Nous avons par la suite obtenu un nouvel agrément, celui de conseil en investissement participatif (CIP), qui nous a permis de passer de 0,1% à 1% par flux financier tout en gardant la facturation de notre abonnement.

Nous travaillons aujourd’hui sur une nouvelle filiale détenant l’agrément de société de gestion. Ce statut nous permettrait de maintenir le prélèvement de 1% sur chaque flux financier et de passer à une facturation de 1% par an des actifs sous gestion (AUM), et non des actifs sous administration, chose que nous pourrions faire sans cette nouvelle licence.

En associant notre technologie avec les licences traditionnelles, nous ne cessons d’améliorer nos services toutes en donnant plus de sens à notre modèle économique.

Pour 2023, Equisafe va mettre en place une stratégie d’intégration des actifs numériques puisque ces derniers sont dans la lignée des investissements opérés jusqu’à présent. Cela permettra d’élargir la palette de titres financiers mais également de permettre le nantissement (le nantissement consiste à collatéraliser des actifs financiers en échange de liquidité) ou l’épargne en crypto-actifs. La collatéralisation de Security token (jetons d’investissement assimilable à une action ou une obligation) est à mon sens la nouvelle vague de la finance décentralisée (DeFi).

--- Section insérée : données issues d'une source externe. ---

Lemma append_ok d p c n next expected now t g d' :
  governance (base d) !! ai_session_id p = Some g →
  Membership.membership_revision g = expected →
  append_participant d p c n next expected now t = Ok d' →
  appended d p c n next expected now t g d'.
Proof.
  intros Hg He H. unfold append_participant in H.
  apply res_bind_ok in H as (d1 & [Hf ->]%insert_instance_ok & H).
  apply res_bind_ok in H as (d2 & [Hc [Hp ->]]%insert_config_ok & H). simpl in Hc, Hp.
  rewrite (advance_governance_ok _ _ _ _ _ g) in H by done.
  inv_ok. destruct Hp as (q & Hq & _ & Hd1 & Hd2). rewrite lookup_insert_eq in Hq.
  injection Hq as <-.
  split; try done. by eexists.
Qed.

(** * The history of a fork *)

Definition child_line (child : AgentInstanceId) (content : line_content) : line :=
  {| l_agent_instance_id := Some child; is_summarized := false; l_content := content |}.

(** [open_lines], as the rows in their order. *)
Definition open_rows (d : sdb) (session : SessionId) (i : AgentInstanceId) :
    list (SessionId * Z * line) :=
  filter (λ kl, kl.1.1 = session ∧ l_agent_instance_id kl.2 = Some i ∧ is_summarized kl.2 = false)
    (map_to_list (lines d)).

Definition row_of (kl : SessionId * Z * line) : Z * line_content := (kl.1.2, l_content kl.2).

Lemma elem_of_open_rows d s i kl :
  kl ∈ open_rows d s i ↔ lines d !! kl.1 = Some kl.2 ∧ kl.1.1 = s ∧
    l_agent_instance_id kl.2 = Some i ∧ is_summarized kl.2 = false.
Proof.
  unfold open_rows. rewrite list_elem_of_filter. destruct kl as [k l].
  rewrite elem_of_map_to_list. naive_solver.
Qed.

Lemma NoDup_open_rows d s i : NoDup (open_rows d s i).
Proof. apply NoDup_filter, NoDup_map_to_list. Qed.

(** Two states with the same open rows have the same open lines. *)
Lemma open_lines_same d d' s i :
  (∀ kl, kl ∈ open_rows d s i ↔ kl ∈ open_rows d' s i) → open_lines d s i = open_lines d' s i.
Proof.
  intros Hrows. unfold open_lines. fold (open_rows d s i) (open_rows d' s i). f_equal.
  assert (open_rows d s i ≡ₚ open_rows d' s i) as Hp
    by (apply NoDup_Permutation; [apply NoDup_open_rows..|done]).
  set (le := λ a b : SessionId * Z * line, (a.1.2 <=? b.1.2)%Z).
  apply (stable_sort_key (λ kl, kl.1.2)); [|by rewrite Hp, stable_sort_perm].
  assert (StronglySorted (λ a b, Is_true (le a b)) (stable_sort le (open_rows d' s i))) as Hs.
  { apply stable_sort_sorted.
    - intros a b. unfold le. rewrite !Is_true_true, !Z.leb_le. lia.
    - intros a b c. unfold le. rewrite !Is_true_true, !Z.leb_le. lia. }
  assert (NoDup (stable_sort le (open_rows d' s i))) as Hn
    by (rewrite stable_sort_perm; apply NoDup_open_rows).
  assert (Forall (λ kl, kl.1.1 = s ∧ lines d' !! kl.1 = Some kl.2)
            (stable_sort le (open_rows d' s i))) as Hf.
  { apply Forall_forall. intros kl. rewrite stable_sort_perm.
    by intros (? & ? & _)%elem_of_open_rows. }
  revert Hs Hn Hf. generalize (stable_sort le (open_rows d' s i)).
  intros l. induction l as [|a l IH]; intros Hs Hn Hf; constructor.
  - apply StronglySorted_inv in Hs as [? _]. apply NoDup_cons in Hn as [_ ?].
    apply Forall_cons in Hf as [_ ?]. by apply IH.
  - apply StronglySorted_inv in Hs as [_ Hs]. apply NoDup_cons in Hn as [Hna _].
    apply Forall_cons in Hf as [[Ha Hal] Hf]. rewrite Forall_forall in Hs, Hf.
    apply Forall_forall. intros b Hb. specialize (Hs b Hb). destruct (Hf b Hb) as [Hbs Hbl].
    unfold le in Hs. rewrite Is_true_true, Z.leb_le in Hs.
    destruct (decide (a.1.2 = b.1.2)) as [He|]; [|lia]. destruct Hna.
    destruct a as [[sa na] la], b as [[sb nb] lb]. simpl in *. subst. congruence.
Qed.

Il n’est pas exclu que nous en ayons besoin du PSAN également à moyen terme.

Julien Maldonato : L’industrie des actifs numériques et plus largement celle du Web 3.0 connait actuellement une forte croissance du nombre de nouveaux projets mais également une courbe exponentielle d’adoption par le grand public et les acteurs financiers plus traditionnels. La diversité des cas d’usage liés aux actifs numérique permettra au secteur financier de se réinventer et ainsi de rester le secteur générant les plus grosses levées de fonds en 2022 (plus de 2 milliards d’euros en France sur l’année 2021).

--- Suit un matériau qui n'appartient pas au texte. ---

Record PerceptionRecoveryWrite := {
  qw_invocation_id : string;
  qw_expected_revision : Z;
  qw_recovery_owner : string;
  qw_observed_at : Z;
  qw_lease_expires_at : Z;
  qw_classification : PerceptionRecoveryClassification;
}.

(** * The database *)

(** A row of either ledger: its snapshot, and the columns that count its recoveries. *)
Record recoverable (A : Type) := {
  snapshot : A;
  attempts : Z;
  interrupted_since : option Z;
}.
Arguments snapshot {A}.
Arguments attempts {A}.
Arguments interrupted_since {A}.

Notation cognition_row := (recoverable CognitionInvocationSnapshot).
Notation perception_row := (recoverable PerceptionInvocationSnapshot).

(** The session store with the ledgers of its inferences. *)
Record idb := {
  tables : tdb;
  cognitions : gmap (TurnKey * string) cognition_row;
  perceptions : gmap (TurnKey * string) perception_row;
}.

Notation itx A := (res (A * idb) SessionStoreError).

Definition set_tables (d : idb) x : idb :=
  {| tables := x; cognitions := cognitions d; perceptions := perceptions d |}.
Definition set_cognitions (d : idb) x : idb :=
  {| tables := tables d; cognitions := x; perceptions := perceptions d |}.
Definition set_perceptions (d : idb) x : idb :=
  {| tables := tables d; cognitions := cognitions d; perceptions := x |}.

(** * Shared by both ledgers *)

(** [COALESCE] *)
Definition coalesce {A} (x y : option A) : option A :=
  match x with Some _ => x | None => y end.

(** The roles of each ledger. *)
Definition text_role (r : CognitiveRole) : bool :=
  match r with Roles.FastDraft | Roles.Deliberation | Roles.Critic => true | _ => false end.

Definition media_role (r : CognitiveRole) : bool :=
  match r with Roles.Vision | Roles.Audio | Roles.Document => true | _ => false end.

(** [EXISTS (SELECT 1 FROM session_turns t WHERE … AND t.state='running')] *)
Definition turn_runs (d : idb) (key : TurnKey) : bool :=
  match session_turns (tables d) !! key with
  | Some t => tn_state t == TurnStates.Running
  | None => false
  end.

(** The same for the turns of one instance. *)
Definition running_for (d : idb) (key : TurnKey) (i : AgentInstanceId) : bool :=
  match session_turns (tables d) !! key with
  | Some t => (tn_state t == TurnStates.Running) && (tn_agent_instance_id t == i)
  | None => false
  end.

D’autre part, l’année 2021 a été marquée par l’explosion de nouveaux projets liés à l’ouverture des données bancaires qui ont facilité la personnalisation des services financiers des utilisateurs finaux comme la micro-épargne ou encore l’agrégation de comptes. 2022 sera l’année de la diversification de l’épargne et des investissements grâce aux actifs numériques. Leur intégration au sein de la stratégie d’Equisafe en 2022 n’a rien d’anodin. Cette dernière confirme une tendance que nous évoquions en octobre dernier dans notre quatrième rapport « Deloitte’s Global Blockchain Survey 2021 » où nous relevions que 41% des acteurs de l’industrie financière identifiaient les actifs numériques comme une opportunité de diversification des investissements.

 

Equisafe est membre de l’ADAN (Association pour le Développement des Actifs Numériques) depuis 2021. Quel est votre regard sur l’accompagnement des entreprises du Web 3.0 France ?

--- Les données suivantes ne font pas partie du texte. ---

(* ===== verification/Scheduler.v ===== *)
(** The mailbox scheduler: [run_scheduler] of
    src/sylvander-runtime/src/runtime/mailbox_scheduler.rs.

    The loop is a machine whose events are what [tokio::select!] can pick: the result
    of a scan of the store, a wake-up or the end of its channel, and a drain that
    joins.  The set of running drains is the list [active], in the order in which
    they started. *)

From S2P Require Import Prelude Instance.
From stdpp Require Import base tactics gmap strings list relations.
From Stdlib Require Import Lia.

Definition MAX_CONCURRENT_RECIPIENTS : nat := 16.

Record scheduler := {
  queued : list AgentInstanceId;
  known : gset AgentInstanceId;
  rerun : gset AgentInstanceId;
  active : list AgentInstanceId;
  receiver_open : bool;
}.

Definition set_queued (s : scheduler) x : scheduler :=
  {| queued := x; known := known s; rerun := rerun s; active := active s;
     receiver_open := receiver_open s |}.
Definition set_known (s : scheduler) x : scheduler :=
  {| queued := queued s; known := x; rerun := rerun s; active := active s;
     receiver_open := receiver_open s |}.
Definition set_rerun (s : scheduler) x : scheduler :=
  {| queued := queued s; known := known s; rerun := x; active := active s;
     receiver_open := receiver_open s |}.
Definition set_active (s : scheduler) x : scheduler :=
  {| queued := queued s; known := known s; rerun := rerun s; active := x;
     receiver_open := receiver_open s |}.
Definition close (s : scheduler) : scheduler :=
  {| queued := queued s; known := known s; rerun := rerun s; active := active s;
     receiver_open := false |}.

(** The state before the loop. *)
Definition idle : scheduler :=
  {| queued := []; known := ∅; rerun := ∅; active := []; receiver_open := true |}.

(** What the [select!] of an iteration yields.  A drain that panics joins as an error
    that does not say whose it was. *)
Inductive event :=
  | Scanned (recipients : option (list AgentInstanceId))
  | Woken (recipient : AgentInstanceId)
  | Closed
  | Drained (recipient : AgentInstanceId) (wake : option AgentInstanceId)
  | Panicked (recipient : AgentInstanceId).

(** The branch that an event belongs to is enabled. *)
Definition enabled (s : scheduler) (e : event) : bool :=
  match e with
  | Scanned _ => true
  | Woken _ | Closed => receiver_open s
  | Drained r _ | Panicked r => bool_decide (r ∈ active s)
  end.

(** [if known.insert(r.clone()) { queued.push_back(r) } else { rerun.insert(r) }] *)
Definition wake (s : scheduler) (r : AgentInstanceId) : scheduler :=
  if bool_decide (r ∈ known s) then set_rerun s ({[ r ]} ∪ rerun s)
  else set_queued (set_known s ({[ r ]} ∪ known s)) (queued s ++ [r]).

(** [if rerun.remove(&r) { queued.push_back(r) } else { known.remove(&r) }] *)
Definition drained (s : scheduler) (r : AgentInstanceId) : scheduler :=
  if bool_decide (r ∈ rerun s)
  then set_queued (set_rerun s (rerun s ∖ {[ r ]})) (queued s ++ [r])
  else set_known s (known s ∖ {[ r ]}).

Fixpoint remove_first (r : AgentInstanceId) (l : list AgentInstanceId) : list AgentInstanceId :=
  match l with
  | [] => []
  | x :: l => if x == r then l else x :: remove_first r l
  end.

Definition joined (s : scheduler) (r : AgentInstanceId) : scheduler :=
  set_active s (remove_first r (active s)).

(** The body of the selected branch. *)
Definition handle (s : scheduler) (e : event) : scheduler :=
  match e with
  | Scanned (Some recipients) => foldl wake s recipients
  | Scanned None => s
  | Woken r => wake s r
  | Closed => close s
  | Drained r w =>
      let s := drained (joined s r) r in
      match w with Some w => wake s w | None => s end
  | Panicked r => joined s r
  end.

(** The [while] at the head of the loop: drains start from the front of the queue
    until [slots] more of them run. *)
Fixpoint start_drains (slots : nat) (q a : list AgentInstanceId) :
    list AgentInstanceId * list AgentInstanceId :=
  match slots, q with
  | S slots, r :: q => start_drains slots q (a ++ [r])
  | _, _ => (q, a)
  end.

Definition fill (s : scheduler) : scheduler :=
  let '(q, a) := start_drains (MAX_CONCURRENT_RECIPIENTS - length (active s)) (queued s) (active s) in
  set_active (set_queued s q) a.

(** The drains that [fill] starts, in their order. *)
Definition started (s : scheduler) : list AgentInstanceId :=
  take (MAX_CONCURRENT_RECIPIENTS - length (active s)) (queued s).

(** The end of an iteration. *)
Definition finished (s : scheduler) : bool :=
  negb (receiver_open s) && match active s with [] => true | _ => false end
  && match queued s with [] => true | _ => false end.

(** One iteration: the state in front of the next one, or [None] after the [break]. *)
Definition iteration (s : scheduler) (e : event) : option scheduler :=
  let s := handle (fill s) e in
  if finished s then None else Some s.

(** The loop over the events that were selected. *)
Fixpoint run_scheduler (s : scheduler) (es : list event) : option scheduler :=
  match es with
  | [] => Some s
  | e :: es => match iteration s e with Some s => run_scheduler s es | None => None end
  end.

(** Every event was enabled when it was selected. *)
Fixpoint selects (s : scheduler) (es : list event) : Prop :=
  match es with
  | [] => True
  | e :: es => enabled (fill s) e = true ∧
      match iteration s e with Some s => selects s es | None => es = [] end
  end.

Bilal El Alamy : L’accompagnement des startups liées aux actifs numériques existe au travers d’organismes comme l’ADAN ou encore d’initiatives d’institutionnels comme l’AMF. Ils participent à la pérennité du secteur. La brique qu’il manque c’est un lieu physique dédiée au Web 3.0, avec les expertises techniques, opérationnels et collaboratives de ses projets. C’est tout l’objet de mon nouveau projet PyratzLabs, un startup studio dédié au Web 3.0 avec l’ambition d’animer et de catalyser l’écosystème Français. L’idée est surtout de permettre aux entrepreneurs de partager leurs expériences aux mieux, comme la mienne avec DOGAMì.

Julien Maldonato : Selon notre rapport « Deloitte’s Global Blockchain Survey 2021 », 70% des acteurs de l’industrie financière identifient la réglementation et la sécurité des données comme nécessitant de grands changements. La finance décentralisée en est aujourd’hui à ses balbutiements et nécessite la création d’un cadre juridique afin de favoriser son développement et ainsi d’éviter que les contraintes réglementaires constituent le principal obstacle à l’acceptation des actifs numériques comme l’identifie 60% des acteurs de l’industrie financière.